Tuesday, August 31, 2010

Know your Stuff

Or just lie convincingly...

Recently I was reading a book on the year 2012, what that year means, ect. I was actually just getting interested in what the author had to say when she wrote: "Over two millennia After the Death of Christ." I get it, really I do: you're trying to figure out a more creative way to say the year. Why not write out AD? However, AD is “Latin for Year of our Lord Jesus Christ,” not After Death. It's a common mistake that people make all the time. Had this been a high school paper, or a random post on the internet, I might have just moved past it. This book was written by a supposed historian. Shouldn't a historian know what AD means? With this "small mistake," She discredited herself, and made me wonder if any of her facts were accurately researched.

This is a just a brief example of "knowing your stuff." If you don't know something, research it.... or cheat. Cheat? you ask. I know you've been taught not to cheat, but I don't mean that kind of cheating. A cheat would be working the story around so it’s not obvious that you don’t know a certain piece of information.

Example: She loaded an arrow into the crossbow, and took aim.

I feel like playing "what's wrong with this sentence, fantasy style." ;) The sentence itself is perfectly fine. Except, Crossbows don't fire arrows, they fire bolts or, occasionally, quarrels. So you could easily fix this sentence with:

She loaded a bolt into the crossbow, and took aim.

What's wrong with this sentence? Nothing, but as a writer you want to make sure your reader is completely immersed in the story. Unless you have explained what a bolt is, which could be superfluous in a story, it might be best just to cheat the sentence. How would that work?
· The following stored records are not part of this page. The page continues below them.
Lemma headers_loop_ok c hdr l fuel : config_ok c → bytes_ok hdr → l ≤ 8 * blen hdr →
  ∀ consumed hs, 0 ≤ consumed ≤ l → headers_ok hs → MaxAUsPerPacket - blen hs < Z.of_nat fuel - 1 →
  (∃ e, headers_loop fuel c hdr l consumed hs = Err e) ∨
  ∃ hs', headers_loop fuel c hdr l consumed hs = Ok hs' ∧ headers_ok hs' ∧ (consumed < l ∨ hs ≠ [] → hs' ≠ []).
Proof.
  intros Hc Hok Hl. unfold MaxAUsPerPacket.
  induction fuel as [|fuel IH]; intros consumed hs Hcon [Hlen Hall] Hf; unfold MaxAUsPerPacket in *; [lia|].
  cbn [headers_loop]. destruct (Z.leb_spec l consumed).
  { destruct (negb _); [left; by eexists|]. right. eexists. split; [done|]. split; [done|]. intros [?|?]; [lia|done]. }
  unfold MaxAUsPerPacket. destruct (Z.leb_spec 512 (blen hs)); [left; by eexists|]. cbv zeta.
  destruct Hc as [Hc1 Hc2 Hc3 Hc4].
  set (ib := if blen hs =? 0 then IndexLength c else IndexDeltaLength c).
  assert (0 ≤ ib ≤ 32) as Hib by (unfold ib; destruct (_ =? _); lia). clearbody ib.
  destruct (Z.ltb_spec l (consumed + (SizeLength c + ib))); [left; by eexists|].
  rewrite (readBits_field hdr consumed (SizeLength c)), bind_Ok by (done || lia).
  rewrite (readBits_field hdr (consumed + SizeLength c) ib), bind_Ok by (done || lia).
  destruct (negb _); [left; by eexists|].
  pose proof (field_range hdr consumed (SizeLength c) ltac:(lia)).
  assert (2 ^ SizeLength c ≤ 2 ^ 31) by (apply Z.pow_le_mono_r; lia).
  set (h := mkHeader _ _). destruct (IH (consumed + (SizeLength c + ib)) (hs ++ [h])) as [?|(hs' & -> & Hhs & Hne)].
  - lia.
  - split; [rewrite blen_app; change (blen [h]) with 1; unfold MaxAUsPerPacket; lia|].
    apply Forall_app. split; [done|]. constructor; [|done]. cbn. lia.
  - rewrite blen_app. change (blen [h]) with 1. lia.
  - by left.
  - right. exists hs'. split_and!; try done. intros _. apply Hne. right. by destruct hs.
Qed.

Lemma parseAUHeaders_ok c payload : config_ok c → bytes_ok payload →
  (∃ e, parseAUHeaders c payload = Err e) ∨
  ∃ hs start, parseAUHeaders c payload = Ok (hs, start) ∧ headers_ok hs ∧ hs ≠ [] ∧
    2 < start ≤ blen payload.
Proof.
  intros Hc Hok. unfold parseAUHeaders. destruct (Z.ltb_spec (blen payload) 2); [left; by eexists|].
  destruct (be_at (E:=err) 2 payload 0) as [l| |] eqn:Hl; [|by apply be_at_not_err in Hl|by apply be_at_no_panic in Hl; lia].
  rewrite bind_Ok. apply be_at_range in Hl; [|done|lia]. destruct (Z.eqb_spec l 0); [left; by eexists|]. cbv zeta.
  assert (l ≤ 8 * ((l + 7) / 8) < l + 8) as Hd by (Z.div_mod_to_equations; lia).
  set (hb := (l + 7) / 8) in *. clearbody hb.
  destruct (Z.ltb_spec (blen payload) (2 + hb)); [left; by eexists|].
  destruct (slice (E:=err) payload 2 (2 + hb)) as [hdr| |] eqn:Hs;
    [|by apply slice_not_err in Hs|by apply slice_no_panic in Hs; lia].
  rewrite bind_Ok. pose proof (slice_bytes_ok _ _ _ _ Hok Hs) as Hhok. apply slice_length in Hs.
  destruct (headers_loop_ok c hdr l 514 Hc Hhok ltac:(lia) 0 []) as [(e & ->)|(hs & -> & Hhs & Hne)].
  - lia.
  - split; [by vm_compute|done].
  - by vm_compute.
  - left. by eexists.
  - right. exists hs, (2 + hb). split; [done|]. split_and!; [done|apply Hne; left; lia|lia|lia].
Qed.
(* ===== verification/Backoff.v ===== *)
(** * Reconnect schedule: [supervisor/backoff.go]

    The schedule is computed in [float64], so the file opens with the part of
    IEEE 754 binary64 the source uses: integers and dyadic fractions rounded to
    53 significant bits, half to even, with the subnormal floor and the overflow
    to infinity written out.  On top of it, [withDefaults] and [delay], with the
    bound the source promises (the jittered delay stays in [0, Max]) and the
    exact default schedule. *)
From S2P Require Import Prelude.

Module float64.

(** [Fin m e] is the number [m * 2^e].  The sign of a zero is not kept: the
    source neither divides nor prints a float, so nothing observes it. *)
Inductive float := NaN | Inf (neg : bool) | Fin (m e : Z).

(** Round [m * 2^e] to the nearest binary64 value, ties to even. *)
Definition round_shift (a e : Z) : Z := Z.max 0 (Z.max (Z.log2 a + 1 - 53) (- 1074 - e)).
Definition round_mantissa (a k : Z) : Z :=
  let q := a / 2 ^ k in
  let r := a mod 2 ^ k in
  if (2 ^ k <? 2 * r) || ((2 * r =? 2 ^ k) && Z.odd q) then q + 1 else q.
Definition rnd (m e : Z) : float :=
  let k := round_shift (Z.abs m) e in
  let q := round_mantissa (Z.abs m) k in
  if (0 <? q) && (1024 <=? Z.log2 q + (e + k)) then Inf (m <? 0)
  else Fin (Z.sgn m * q) (e + k).

Definition of_int (z : Z) : float := rnd z 0.

(** Both mantissas on the smaller of the two exponents. *)
Definition align (m1 e1 m2 e2 : Z) : Z * Z * Z :=
  let e := Z.min e1 e2 in (m1 * 2 ^ (e1 - e), m2 * 2 ^ (e2 - e), e).

Definition mul (x y : float) : float :=
  match x, y with
  | NaN, _ | _, NaN => NaN
  | Fin m1 e1, Fin m2 e2 => rnd (m1 * m2) (e1 + e2)
  | Inf s, Fin m _ | Fin m _, Inf s => if m =? 0 then NaN else Inf (xorb s (m <? 0))
  | Inf s, Inf t => Inf (xorb s t)
  end.

Definition add (x y : float) : float :=
  match x, y with
  | NaN, _ | _, NaN => NaN
  | Fin m1 e1, Fin m2 e2 => let '(a, b, e) := align m1 e1 m2 e2 in rnd (a + b) e
  | Inf s, Fin _ _ | Fin _ _, Inf s => Inf s
  | Inf s, Inf t => if Bool.eqb s t then Inf s else NaN
  end.

Definition opp (x : float) : float :=
  match x with NaN => NaN | Inf s => Inf (negb s) | Fin m e => Fin (- m) e end.

Definition sub (x y : float) : float := add x (opp y).

(** [x < y]; every comparison with a NaN is false. *)
Definition ltb (x y : float) : bool :=
  match x, y with
  | NaN, _ | _, NaN => false
  | Fin m1 e1, Fin m2 e2 => let '(a, b, _) := align m1 e1 m2 e2 in a <? b
  | Inf s, Fin _ _ => s
  | Fin _ _, Inf s => negb s
  | Inf s, Inf t => s && negb t
  end.
Definition leb (x y : float) : bool :=
  match x, y with
  | NaN, _ | _, NaN => false
  | Fin m1 e1, Fin m2 e2 => let '(a, b, _) := align m1 e1 m2 e2 in a <=? b
  | Inf s, Fin _ _ => s
  | Fin _ _, Inf s => negb s
  | Inf s, Inf t => s || negb t
  end.

(** Conversion to [int64]: truncation toward zero.  Go leaves the result of a
    conversion that does not fit to the implementation, hence [None]. *)
Definition trunc (m e : Z) : Z := if 0 <=? e then m * 2 ^ e else Z.quot m (2 ^ (- e)).
Definition to_int64 (x : float) : option Z :=
  match x with
  | Fin m e =>
      let z := trunc m e in
      if (- 2 ^ 63 <=? z) && (z <? 2 ^ 63) then Some z else None
  | _ => None
  end.

(** ** What the schedule needs of the arithmetic *)
Lemma of_int_exact z : Z.abs z < 2 ^ 53 → of_int z = Fin z 0.
Proof.
  intros Hz. unfold of_int, rnd.
  assert (Hk : round_shift (Z.abs z) 0 = 0).
  { unfold round_shift. destruct (decide (z = 0)) as [->|]; [done|].
    assert (Z.log2 (Z.abs z) < 53) by (apply Z.log2_lt_pow2; lia). lia. }
  rewrite Hk. unfold round_mantissa.
  rewrite Z.pow_0_r, Z.div_1_r, Z.mod_1_r. change (1 <? 2 * 0) with false. change (2 * 0 =? 1) with false. cbn [orb andb].
  destruct (_ && _) eqn:E; breflect; [|f_equal; lia].
  assert (Z.log2 (Z.abs z) < 53) by (apply Z.log2_lt_pow2; lia). lia.
Qed.

(** Rounding at most doubles a non-zero mantissa and keeps zero. *)
Lemma round_mantissa_bound a k : 0 ≤ a → 0 ≤ k → 0 ≤ round_mantissa a k * 2 ^ k ≤ 2 * a.
Proof.
  intros Ha Hk. unfold round_mantissa.
  assert (Hp : 0 < 2 ^ k) by (apply Z.pow_pos_nonneg; lia).
  pose proof (Z.div_mod a (2 ^ k) ltac:(lia)) as E.
  pose proof (Z.mod_pos_bound a (2 ^ k) Hp) as B.
  pose proof (Z.div_pos a (2 ^ k) Ha Hp).
  destruct (_ || _) eqn:C; breflect; [|nia].
  assert (2 ^ k ≤ 2 * (a mod 2 ^ k)); [|nia].
  destruct C as [C|C]; breflect; lia.
Qed.

(** Magnitude: [|m| * 2^e < 2^B]. *)
Definition below (B m e : Z) : Prop := m = 0 ∨ Z.log2 (Z.abs m) + e < B.

Lemma below_mul B1 B2 m1 e1 m2 e2 :
  below B1 m1 e1 → below B2 m2 e2 → below (B1 + B2) (m1 * m2) (e1 + e2).
Proof.
  intros [->|H1]; [left; lia|]. intros [->|H2]; [left; lia|]. right.
  rewrite Z.abs_mul. pose proof (Z.log2_mul_above (Z.abs m1) (Z.abs m2)). lia.
Qed.

Lemma below_scale B m e f : f ≤ e → below B m e → below B (m * 2 ^ (e - f)) f.
Proof.
  intros Hf [->|H]; [by left|]. destruct (decide (m = 0)) as [->|Hm]; [by left|]. right.
  rewrite Z.abs_mul, (Z.abs_eq (2 ^ _)) by (apply Z.pow_nonneg; lia).
  rewrite Z.log2_mul_pow2 by lia. lia.
Qed.

Lemma below_add B m1 m2 e : below B m1 e → below B m2 e → below (B + 1) (m1 + m2) e.
Proof.
  destruct (decide (m1 + m2 = 0)) as [H0|H0]; [by left|]. intros H1 H2. right.
  assert (Z.log2 (Z.abs (m1 + m2)) ≤ Z.log2 (2 * Z.max (Z.abs m1) (Z.abs m2)))
    by (apply Z.log2_le_mono; lia).
  rewrite Z.log2_double in H by lia.
  destruct (Z.max_spec (Z.abs m1) (Z.abs m2)) as [[? E]|[? E]]; rewrite E in H;
    destruct H1 as [->|H1], H2 as [->|H2]; lia.
Qed.

(** A result below [2^1023] in magnitude does not overflow, and stays within a
    factor of two of the exact value, with its sign. *)
Lemma rnd_below B m e :
  below B m e → B ≤ 1023 →
  ∃ m' e', rnd m e = Fin m' e' ∧ below (B + 1) m' e' ∧ (0 ≤ m → 0 ≤ m').
Proof.
  intros Hm HB. unfold rnd. set (k := round_shift (Z.abs m) e).
  assert (0 ≤ k) by (unfold k, round_shift; lia).
  pose proof (round_mantissa_bound (Z.abs m) k ltac:(lia) ltac:(lia)) as Hq.
  set (q := round_mantissa (Z.abs m) k) in *.
  assert (Hp : 0 < 2 ^ k) by (apply Z.pow_pos_nonneg; lia).
  assert (Hq0 : 0 ≤ q) by nia.
  assert (Hlog : 0 < q → Z.log2 q + k + e < B + 1 ∧ m ≠ 0).
  { intros Hpos. assert (m ≠ 0) by (intros ->; lia).
    destruct Hm as [->|Hm]; [done|].
    assert (Hl : Z.log2 (q * 2 ^ k) ≤ Z.log2 (2 * Z.abs m)) by (apply Z.log2_le_mono; lia).
    rewrite Z.log2_mul_pow2, Z.log2_double in Hl by lia. lia. }
  destruct (_ && _) eqn:C; breflect; [exfalso; lia|].
  eexists _, _. split; [done|]. split; [|nia].
  destruct (decide (q = 0)) as [->|]; [left; lia|].
  destruct Hlog as [Hlog Hm0]; [lia|]. right.
  replace (Z.abs (Z.sgn m * q)) with q by nia. lia.
Qed.

Lemma add_below B m1 e1 m2 e2 :
  below B m1 e1 → below B m2 e2 → B ≤ 1022 →
  ∃ m e, add (Fin m1 e1) (Fin m2 e2) = Fin m e ∧ below (B + 2) m e.
Proof.
  intros H1 H2 HB. unfold add, align.
  destruct (rnd_below (B + 1) (m1 * 2 ^ (e1 - Z.min e1 e2) + m2 * 2 ^ (e2 - Z.min e1 e2))
    (Z.min e1 e2)) as (m & e & E & Hb & _).
  - apply below_add; apply below_scale; (done || lia).
  - lia.
  - exists m, e. replace (B + 2) with (B + 1 + 1) by lia. done.
Qed.
Definition array (m : store) (s : option ref) : list Z :=
  match s with Some s => default [] (m !! addr s) | None => [] end.
Definition contents (m : store) (s : option ref) : list Z :=
  match s with Some s' => take (Z.to_nat (len s')) (array m s) | None => [] end.
Definition cap (m : store) (s : option ref) : Z := blen (array m s).

Definition extractBitsInto (m : store) (dst : option ref) (b : list Z) (start n : Z)
    : res err (store * option ref) :=
  let size := (n + 7) / 8 in
  out ← blitBits size b start n;
  match dst with
  | Some d =>
      if cap m dst <? size then mret (m ++ [out], Some (mkRef (length m) size))
      else mret (<[addr d := out ++ drop (Z.to_nat size) (array m dst)]> m, Some (mkRef (addr d) size))
  | None => mret (m ++ [out], Some (mkRef (length m) size))
  end.

(** ** StreamMuxConfig *)
Record streamMuxConfig := mkSMC { numSubFrames : Z; frameLengthType : Z }.

(** The fields before the AudioSpecificConfig. *)
Definition parse_head (r : bitReader) : res err (Z * bitReader) :=
  '(audioMuxVersion, r) ← read 1 r;
  if negb (audioMuxVersion =? 0) then Err ErrUnsupportedMux else
  '(allStreamsSameTimeFraming, r) ← read 1 r;
  if negb (allStreamsSameTimeFraming =? 1) then Err ErrUnsupportedMux else
  '(nsub, r) ← read 6 r;
  if MaxSubFrames <? nsub + 1 then Err ErrUnsupportedMux else
  '(numProgram, r) ← read 4 r;
  if negb (numProgram =? 0) then Err ErrUnsupportedMux else
  '(numLayer, r) ← read 3 r;
  if negb (numLayer =? 0) then Err ErrUnsupportedMux else
  mret (nsub, r).

Definition ga_object (aot : Z) : bool :=
  (aot =? 1) || (aot =? 2) || (aot =? 3) || (aot =? 4) || (aot =? 6) || (aot =? 7).

(** The fields of [parseASC]: the frame length and the reader after them. *)
Definition asc_fields (r : bitReader) : res err (Z * bitReader) :=
  '(aot, r) ← read 5 r;
  '(aot, r) ← (if aot =? 31 then '(esc, r) ← read 6 r; mret (32 + esc, r) else mret (aot, r));
  if negb (ga_object aot) then Err ErrUnsupportedASC else
  '(sfi, r) ← read 4 r;
  r ← (if sfi =? 15 then '(_, r) ← read 24 r; mret r else mret r);
  '(channelConfiguration, r) ← read 4 r;
  if channelConfiguration =? 0 then Err ErrUnsupportedASC else
  '(frameLengthFlag, r) ← read 1 r;
  '(dependsOnCoreCoder, r) ← read 1 r;
  r ← (if dependsOnCoreCoder =? 1 then '(_, r) ← read 14 r; mret r else mret r);
  '(extensionFlag, r) ← read 1 r;
  if extensionFlag =? 1 then Err ErrUnsupportedASC else
  mret (if frameLengthFlag =? 1 then 960 else 1024, r).

Definition parseASC (m : store) (r : bitReader) (ascDst : option ref)
    : res err (store * option ref * Z * bitReader) :=
  '(frameLength, r') ← asc_fields r;
  '(m, asc) ← extractBitsInto m ascDst (buf r) (pos r) (pos r' - pos r);
  mret (m, asc, frameLength, r').

(** The escape loop of [otherDataPresent]. *)
Fixpoint other_data (fuel : nat) (r : bitReader) : res err bitReader :=
  match fuel with
  | O => Panic
  | S fuel =>
      '(esc, r) ← read 1 r;
      '(_, r) ← read 8 r;
      if esc =? 0 then mret r else other_data fuel r
  end.

(** The fields after it. *)
Definition parse_tail (r : bitReader) : res err (Z * bitReader) :=
  '(flt, r) ← read 3 r;
  if negb (flt =? 0) then Err ErrUnsupportedMux else
  '(_, r) ← read 8 r;
  '(otherDataPresent, r) ← read 1 r;
  r ← (if otherDataPresent =? 1 then other_data (S (8 * length (buf r))) r else mret r);
  '(crcCheckPresent, r) ← read 1 r;
  r ← (if crcCheckPresent =? 1 then '(_, r) ← read 8 r; mret r else mret r);
  mret (flt, r).

(** [parseStreamMuxConfigBits]: the store is returned on failure too, since a
    configuration that is refused after its AudioSpecificConfig has already
    overwritten the scratch buffer. *)
Definition parseStreamMuxConfigBits (m : store) (r : bitReader) (ascDst : option ref)
    : store * res err (streamMuxConfig * option ref * Z * bitReader) :=
  match (nr ← parse_head r; let '(nsub, r) := nr : Z * bitReader in
         p ← parseASC m r ascDst; mret (nsub, p)) with
  | Err e => (m, Err e)
  | Panic => (m, Panic)
  | Ok (nsub, (m, asc, frameLength, r)) =>
      (m, '(flt, r) ← parse_tail r; mret (mkSMC nsub flt, asc, frameLength, r))
  end.

Definition parseStreamMuxConfig (m : store) (b : list Z)
    : store * res err (streamMuxConfig * option ref * Z * bitReader) :=
  let b := if MaxStreamMuxConfigBytes <? blen b
           then take (Z.to_nat MaxStreamMuxConfigBytes) b else b in
  parseStreamMuxConfigBits m (mkReader b 0) None.

(** ** The depacketizer *)
Record Config := mkConfig {
  MuxConfigPresent : bool; StreamMuxConfig : list Z; SamplesPerFrame : Z
}.
Record AU := mkAU { Data : list Z; RTPOffset : Z }.
Record Depacketizer := mkDepack {
  cfg : Config; smc : streamMuxConfig; haveSMC : bool; asc : option ref; frameLength : Z;
  ascBuf : option ref; mem : store
}.

Definition install (d : Depacketizer) (smc' : streamMuxConfig) (asc' : option ref) (fl : Z)
    (ascBuf' : option ref) (m : store) : Depacketizer :=
  mkDepack (cfg d) smc' true asc' fl ascBuf' m.
Definition with_mem (d : Depacketizer) (m : store) : Depacketizer :=
  mkDepack (cfg d) (smc d) (haveSMC d) (asc d) (frameLength d) (ascBuf d) m.

Definition applySeed (d : Depacketizer) : res err Depacketizer :=
  if blen (StreamMuxConfig (cfg d)) =? 0 then mret d
  else
    match parseStreamMuxConfig (mem d) (StreamMuxConfig (cfg d)) with
    | (m, Ok (s, a, fl, _)) => mret (install d s a fl (ascBuf d) m)
    | (m, Err _) => mret (with_mem d m)
    | (_, Panic) => Panic
    end.

Definition New (c : Config) : res err Depacketizer :=
  if (SamplesPerFrame c <? 0) || (8192 <? SamplesPerFrame c) then Err ErrConfigInvalid
  else
    let d := mkDepack c (mkSMC 0 0) false None 0 None [] in
    if MuxConfigPresent c then applySeed d
    else if blen (StreamMuxConfig c) =? 0 then Err ErrConfigInvalid
    else
      match parseStreamMuxConfig [] (StreamMuxConfig c) with
      | (m, Ok (s, a, fl, _)) => mret (install d s a fl None m)
      | (_, Err e) => Err e
      | (_, Panic) => Panic
      end.

Definition AudioSpecificConfig (d : Depacketizer) : option (list Z) :=
  if haveSMC d then Some (contents (mem d) (asc d)) else None.

Definition Reset (d : Depacketizer) : res err Depacketizer :=
  if negb (MuxConfigPresent (cfg d)) then mret d
  else
    let scratch := if cap (mem d) (ascBuf d) <? cap (mem d) (asc d) then asc d else ascBuf d in
    applySeed (mkDepack (cfg d) (mkSMC 0 0) false None 0 scratch (mem d)).

(** ** Payloads *)

(** The byte sum of a MuxSlotLengthBytes. *)
Fixpoint slot_length (fuel : nat) (payload : list Z) (offset length : Z) : res err (Z * Z) :=
  match fuel with
  | O => Panic
  | S fuel =>
      if blen payload <=? offset then Err ErrTruncated else
      b ← byte_at payload offset;
      let length := length + b in
      if MaxMuxSlotBytes <? length then Err ErrPayloadOverflow
      else if negb (b =? 0xFF) then mret (length, offset + 1)
      else slot_length fuel payload (offset + 1) length
  end.

Definition readMuxSlot (payload : list Z) (offset : Z) : res err (list Z * Z) :=
  '(length, offset) ← slot_length (S (List.length payload)) payload offset 0;
  if blen payload <? offset + length then Err ErrPayloadOverflow
  else data ← slice payload offset (offset + length); mret (data, offset + length).

Definition subFrameLayout (d : Depacketizer) : res err Z :=
  if MaxSubFrames <? numSubFrames (smc d) + 1 then Err ErrUnsupportedMux
  else
    let ticks := u32 (SamplesPerFrame (cfg d)) in
    mret (if ticks =? 0 then frameLength d else ticks).

(** The subframes of one element, from index [i] on; [n] of them are left. *)
Fixpoint element (n : nat) (payload : list Z) (offset base ticks i : Z)
    : res err (list AU * Z) :=
  match n with
  | O => mret ([], offset)
  | S n =>
      '(data, next) ← readMuxSlot payload offset;
      '(aus, offset) ← element n payload next base ticks (i + 1);
      mret (mkAU data (u32 (base + u32 (i * ticks))) :: aus, offset)
  end.

Definition allZero (b : list Z) : bool := forallb (λ x, x =? 0) b.

(** The outer loop, from element number [elem] on; [aus] are those delivered. *)
Fixpoint elements (fuel : nat) (nsub : Z) (payload : list Z) (offset base ticks elem : Z)
    (aus : list AU) : res err (list AU + err) :=
  match fuel with
  | O => Panic
  | S fuel =>
      if MaxMuxElements <=? elem then mret (inl aus)
      else
        match element (Z.to_nat (nsub + 1)) payload offset base ticks 0 with
        | Panic => Panic
        | Err e => mret (if elem =? 0 then inr e else inl aus)
        | Ok (new, offset) =>
            let aus := aus ++ new in
            let base := u32 (base + u32 ((nsub + 1) * ticks)) in
            if blen payload <=? offset then mret (inl aus)
            else
              rest ← slice_from payload offset;
              if allZero rest then mret (inl aus)
              else elements fuel nsub payload offset base ticks (elem + 1) aus
        end
  end.

Definition depacketizeOutOfBand (d : Depacketizer) (payload : list Z) : res err (list AU + err) :=
  if negb (haveSMC d) then mret (inr ErrNoConfig)
  else
    match subFrameLayout d with
    | Panic => Panic
    | Err e => mret (inr e)
    | Ok ticks => elements 66 (numSubFrames (smc d)) payload 0 0 ticks 0 []
    end.

(** The byte sum, in the bit stream. *)
Fixpoint slot_length_bits (fuel : nat) (r : bitReader) (length : Z) : res err (Z * bitReader) :=
  match fuel with
  | O => Panic
  | S fuel =>
      '(b, r) ← read 8 r;
      let length := length + b in
      if MaxMuxSlotBytes <? length then Err ErrPayloadOverflow
      else if negb (b =? 0xFF) then mret (length, r)
      else slot_length_bits fuel r length
  end.

(** The subframes of one in-band element; [appendBits] returns the new region. *)
Fixpoint element_bits (n : nat) (r : bitReader) (base ticks i : Z) : res err (list AU * bitReader) :=
  match n with
  | O => mret ([], r)
  | S n =>
      '(length, r) ← slot_length_bits (S (List.length (buf r))) r 0;
      if blen (buf r) * 8 <? pos r + length * 8 then Err ErrPayloadOverflow
      else
        data ← blitBits ((length * 8 + 7) / 8) (buf r) (pos r) (length * 8);
        '(aus, r) ← element_bits n (mkReader (buf r) (pos r + length * 8)) base ticks (i + 1);
        mret (mkAU data (u32 (base + u32 (i * ticks))) :: aus, r)
  end.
She loaded the crossbow, and took aim.

Completely eliminating the name of the projectile, the author avoids looking stupid if they use ‘arrow,’ and the reader doesn't get confused if s/he doesn't know what a bolt is.

This is a pretty simple example, but you can see how a cheat would make it much simpler. All this to say, don't assume your audience doesn't know anything. If you do explain what a bolt is, don't do it blatantly. To sit and narrate an explanation could easily sound patronizing. We will talk about how to avoid this later.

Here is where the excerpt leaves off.